Copy whichever lines of the data hold the word "under".

- - -

(* ===== verification/Automaton.v ===== *)
(** The checks of the parser's automaton: what the tables of [grammar.c] do is
    consistent with the states below each state, their weights and the types of
    their values. *)
From S2P Require Import Prelude Bpf BpfFilter GenConst Gencode GenLink GenProto GrammarTab Scanner Parser AutomatonTab.

#[local] Open Scope Z_scope.
#[local] Open Scope c_scope.

(** ** Types of semantic values *)

Definition isint (t : vty) : bool := match t with Tin _ | Ti => true | _ => false end.
Definition is_in (l : list Z) (t : vty) : bool := match t with Tin l' => forallb (fun x => one_of x l) l' | _ => false end.
Definition is_s (t : vty) : bool := match t with Ts => true | _ => false end.
Definition is_e (t : vty) : bool := match t with Te => true | _ => false end.
Definition is_a (t : vty) : bool := match t with Ta => true | _ => false end.
Definition is_r (t : vty) : bool := match t with Tr => true | _ => false end.
Definition has_b (t : vty) : bool := match t with Tb b _ _ _ => b | _ => false end.
Definition has_q (t : vty) : bool := match t with Tb _ q _ _ => q | _ => false end.
Definition has_atm (t : vty) : bool := match t with Tb _ _ a _ => a | _ => false end.
Definition has_mtp (t : vty) : bool := match t with Tb _ _ _ m => m | _ => false end.
Definition possible (t : vty) : bool := match t with Tnever => false | _ => true end.

Definition subty (t t' : vty) : bool :=
  match t, t' with
  | Tnever, _ | _, Tany => true
  | Tin l, Tin l' => forallb (fun x => one_of x l') l
  | Tin _, Ti | Ti, Ti | Te, Te | Ts, Ts | Ta, Ta | Tr, Tr => true
  | Tb b q a m, Tb b' q' a' m' => implb b' b && implb q' q && implb a' a && implb m' m
  | _, _ => false
  end.
Definition jointy (t t' : vty) : vty :=
  if subty t t' then t'
  else
    match t, t' with
    | _, Tnever => t
    | Tin l, Tin l' => Tin (l ++ l')
    | Ti, Tin _ => Ti
    | Tb b q a m, Tb b' q' a' m' => Tb (b && b') (q && q') (a && a') (m && m')
    | _, _ => Tany
    end.
Definition join_all (l : list vty) : vty := foldr jointy Tnever l.

(** ** The types of the rules

    The type of [$$], from those of the symbols of the rule, of [$0] and of
    [$-1]; there is none if the action needs a field that may be missing. *)
Section Rules.
Context (ty : nat -> vty) (ty0 ty_below : vty) (yyval : vty).

Definition need (b : bool) (t : vty) : option vty := if b then Some t else None.
(** A copy of a value does not own its block. *)
Definition copy (t : vty) : vty :=
  match t with Tb _ q a m => Tb false q a m | Ta | Tr => Tany | t => t end.

(** The fields that [$$] has before the action stay. *)
Definition with_b_q : vty := Tb true true (has_atm yyval) (has_mtp yyval).
Definition relops : list Z := [BPF_JGT; BPF_JGE; BPF_JEQ].

Definition expr_ty (n : Z) : option (option vty) :=
  match n with
  | 4 => Some (Some (Tb false true false false))
  | 6 | 7 | 27 | 8 | 9 | 28 => Some (need (has_b (ty 1) && has_b (ty 3)) (ty 3))
  | 10 | 11 | 24 | 25 => Some (Some (copy ty0))
  | 13 | 29 => Some (need (isint (ty 1) && has_q ty0) with_b_q)
  | 14 | 39 => Some (Some (ty 2))
  | 15 | 18 | 20 => Some (need (is_s (ty 1) && has_q ty0) with_b_q)
  | 16 | 19 => Some (need (is_s (ty 1) && isint (ty 3) && has_q ty0) with_b_q)
  | 17 => Some (need (is_s (ty 1) && is_s (ty 3) && has_q ty0) with_b_q)
  | 21 | 22 => Some (need (is_e (ty 1) && has_q ty0) with_b_q)
  | 23 | 32 => Some (need (has_b (ty 2)) (ty 2))
  | _ => None
  end.

(** The qualifiers of the grammar other than [protochain]. *)
Definition quals : list Z :=
  [Q_HOST; Q_NET; Q_PORT; Q_PORTRANGE; Q_GATEWAY; Q_PROTO].

Definition term_ty (n : Z) : option (option vty) :=
  let q := Tb false true (has_atm yyval) (has_mtp yyval) in
  match n with
  | 33 => Some (need (isint (ty 1) && isint (ty 2) && is_in quals (ty 3)) q)
  | 34 => Some (need (isint (ty 1) && isint (ty 2)) q)
  | 35 | 38 => Some (need (isint (ty 1) && is_in quals (ty 2)) q)
  | 36 => Some (need (isint (ty 1)) q)
  | 37 => Some (need (isint (ty 1)) (Tb false false (has_atm yyval) (has_mtp yyval)))
  | 40 => Some (need (has_b (ty 2) && has_q (ty 1)) with_b_q)
  | 41 | 45 | 46 | 48 => Some (need (isint (ty 1)) with_b_q)
  | 42 | 43 => Some (need (is_a (ty 1) && is_in relops (ty 2) && is_a (ty 3)) with_b_q)
  | 44 => Some (need (is_r (ty 1)) with_b_q)
  | 47 | 49 | 188 | 202 => Some (need (has_b (ty 2)) with_b_q)
  | _ => None
  end.

Definition other_ty (n : Z) : option (option vty) :=
  match n with
  | 108 | 109 => Some (need (isint (ty 1)) Tr)
  | 110 | 111 | 115 | 117 | 130 | 131 | 132 => Some (need (isint (ty 2)) Tr)
  | 112 => Some (need (isint (ty 2) && isint (ty 3) && isint (ty 4)) Tr)
  | 113 | 114 | 116 | 118 | 119 | 120 | 123 | 124 | 125 | 126 | 127 | 128 => Some (Some Tr)
  | 121 => Some (need (is_r (ty 1)) Tr)
  | 122 => Some (need (is_r (ty 2)) Tr)
  | 129 => Some (need (isint (ty 2) && isint (ty 4)) Tr)
  | _ => None
  end.

Definition names_ty (n : Z) : option (option vty) :=
  match n with
  | 134 | 137 | 139 => Some (need (is_s (ty 1)) Ti)
  | 136 => Some (need (is_s (ty 1) && isint ty_below) Ti)
  | 140 => Some (need (isint (ty 1)) Ti)
  | 141 | 142 => Some (Some Ti)
  | _ => None
  end.

Definition arth_ty (n : Z) : option (option vty) :=
  match n with
  | 149 => Some (need (isint (ty 1)) Ta)
  | 151 => Some (need (isint (ty 1) && is_a (ty 3)) Ta)
  | 152 => Some (need (isint (ty 1) && is_a (ty 3) && isint (ty 5)) Ta)
  | 153 | 154 | 155 | 156 | 157 | 158 | 159 | 160 => Some (need (is_a (ty 1) && is_a (ty 3)) Ta)
  | 161 | 162 => Some (need (is_a (ty 2)) Ta)
  | 163 => Some (Some Ta)
  | 170 => Some (need (isint (ty 2)) Ti)
  | _ => None
  end.

Definition field_ty (n : Z) : option (option vty) :=
  let b := has_b yyval in let q := has_q yyval in let a := has_atm yyval in let m := has_mtp yyval in
  match n with
  | 183 | 184 => Some (Some (Tb b q true m))
  | 186 | 187 => Some (need (has_atm ty0 && isint (ty 2) && is_in relops (ty 1)) (Tb true q a m))
  | 189 => Some (need (has_atm ty0 && isint (ty 1)) (Tb true q true m))
  | 191 | 205 => Some (need (has_b (ty 1) && has_b (ty 3)) (ty 3))
  | 195 | 196 | 197 | 198 => Some (Some (Tb b q a true))
  | 200 | 201 => Some (need (has_mtp ty0 && isint (ty 2) && is_in relops (ty 1)) (Tb true q a m))
  | 203 => Some (need (has_mtp ty0 && isint (ty 1)) (Tb true q a true))
  | _ => None
  end.

(** As in [yyaction]. *)
Definition rule_ty (n : Z) : option vty :=
  match assoc const_rules n with
  | Some i => Some (Tin [i])
  | None =>
      default (Some yyval)
        (from_option Some (from_option Some (from_option Some (from_option Some (from_option Some
          (field_ty n) (arth_ty n)) (names_ty n)) (other_ty n)) (term_ty n)) (expr_ty n))
  end.
End Rules.

(** ** The tables as a graph *)

Definition states : list Z := seqZ 0 277.
Definition is_state (s : Z) : bool := (0 <=? s) && (s <? 277).
Definition mem (x : Z) (l : list Z) : bool := one_of x l.

(** The rows of [yytable]: index, token and action. *)
Fixpoint cells (i : Z) (cs ts : list Z) : list (Z * Z * Z) :=
  match cs, ts with
  | c :: cs, t :: ts => (i, c, t) :: cells (i + 1) cs ts
  | _, _ => []
  end.
(** The actions on tokens of a state with the offset [pact]. *)
Definition actions (pact : Z) : list (Z * Z) :=
  omap (fun '(i, c, a) => if c =? i - pact then Some (c, a) else None) (cells 0 yycheck yytable).

Definition goto (n top : Z) : option Z :=
  lhs ← nthZ yyr1 n;
  base ← nthZ yypgoto (lhs - YYNTOKENS);
  other ← nthZ yydefgoto (lhs - YYNTOKENS);
  let i := base + top in
  if (0 <=? i) && (i <=? YYLAST) then
    c ← nthZ yycheck i;
    if c =? top then nthZ yytable i else Some other
  else Some other.

(** The states below those of a list, and the levels that a rule pops. *)
Definition add (x : Z) (l : list Z) : list Z := if mem x l then l else x :: l.
Definition under (l : list Z) : list Z := foldr (fun s acc => foldr add acc (below s)) [] l.
Fixpoint levels (ok : Z -> bool) (n : nat) (l : list Z) : list (list Z) * list Z :=
  match n with
  | O => ([], l)
  | S n => let '(ls, bases) := levels ok n (List.filter ok (under l)) in (l :: ls, bases)
  end.

(** A check of all that a state does, from one of the rules and one of the
    tokens. *)
Section Check.
Context (reduce : Z -> Z -> bool) (shift : Z -> Z -> Z -> bool).

Definition action_ok (s : Z) (ta : Z * Z) : bool :=
  let '(t, a) := ta in
  if a <=? 0 then (a =? 0) || (a =? YYTABLE_NINF) || reduce s (- a) else (a =? YYFINAL) || shift s t a.
Definition state_ok (s : Z) : bool :=
  match nthZ yypact s, nthZ yydefact s with
  | Some pact, Some d =>
      ((d =? 0) || reduce s d) && ((pact =? YYPACT_NINF) || forallb (action_ok s) (actions pact))
  | _, _ => false
  end.
End Check.

(** ** The weights *)

Definition weights (l : list Z) : Z := foldr (fun s acc => Z.min (weight s) acc) 100 l.
Definition popped (ls : list (list Z)) : Z := foldr (fun l acc => weights l + acc) 0 ls.

(** The two rules whose left side is [prog]. *)
Definition is_prog (n : Z) : bool := (n =? 2) || (n =? 3).

Definition base_ok (n : Z) (w : Z) (base : Z) : bool :=
  match goto n base with
  | Some q => is_state q && mem base (below q) && (weight q + 1 <=? w) && Bool.eqb (q =? 1) (is_prog n)
  | None => false
  end.
Definition reduce_ok (s n : Z) : bool :=
  match nthZ yyr2 n with
  | Some len =>
      let '(ls, bases) := levels (fun _ => true) (Z.to_nat len) [s] in
      forallb (fun l => negb (mem 0 l)) ls && forallb (base_ok n (popped ls)) bases
  | None => false
  end.
Definition shift_ok (s t q : Z) : bool :=
  negb (t =? YYEOF) && negb (q =? 1) && is_state q && mem s (below q) && (weight q <=? 3).
Definition least_ok (s : Z) : bool :=
  (-4 <=? least s) &&
  forallb (fun p => is_state p && (least s <=? least p + weight s)) (below s).

(** ** The types *)

Definition token_ty (c : Z) : vty :=
  if c =? NUM then Ti
  else if one_of c [ID; HID; HID6] then Ts
  else if one_of c [EID; AID] then Te
  else if c =? PROTOCHAIN then Tnever
  else Tany.
(** The same by the parser's own numbers of the tokens. *)
Definition symbol_ty (t : Z) : vty :=
  if t =? 37 then Ti
  else if one_of t [59; 61; 62] then Ts
  else if one_of t [60; 63] then Te
  else if t =? 14 then Tnever
  else Tany.

Definition has_value (s : Z) : bool := possible (kind s).
Definition kinds (l : list Z) : vty := join_all (map kind l).

Definition typed_base (n : Z) (ls : list (list Z)) (base : Z) : bool :=
  let ty k := nth (length ls - k) (map kinds ls) Tany in
  let yyval := if (length ls =? 0)%nat then Tany else ty 1%nat in
  match goto n base, rule_ty ty (kind base) (kinds (under [base])) yyval n with
  | Some q, Some t => subty t (kind q) && (negb (n =? 2) || has_b (ty 2%nat))
  | _, _ => false
  end.
Definition typed_reduce (s n : Z) : bool :=
  match nthZ yyr2 n with
  | Some len =>
      let '(ls, bases) := levels has_value (Z.to_nat len) [s] in
      forallb (typed_base n ls) bases
  | None => false
  end.
Definition typed_shift (s t q : Z) : bool := subty (symbol_ty t) (kind q).

(** The token [c] has the number [t] in the tables. *)
Fixpoint translate_ok (c : Z) (l : list Z) : bool :=
  match l with
  | [] => true
  | t :: l => subty (token_ty c) (symbol_ty t) && negb ((0 <? c) && (t =? 0)) && translate_ok (c + 1) l
  end.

- - -

Task result ▸
Definition under (l : list Z) : list Z := foldr (fun s acc => foldr add acc (below s)) [] l.
  | S n => let '(ls, bases) := levels ok n (List.filter ok (under l)) in (l :: ls, bases)
  match goto n base, rule_ty ty (kind base) (kinds (under [base])) yyval n with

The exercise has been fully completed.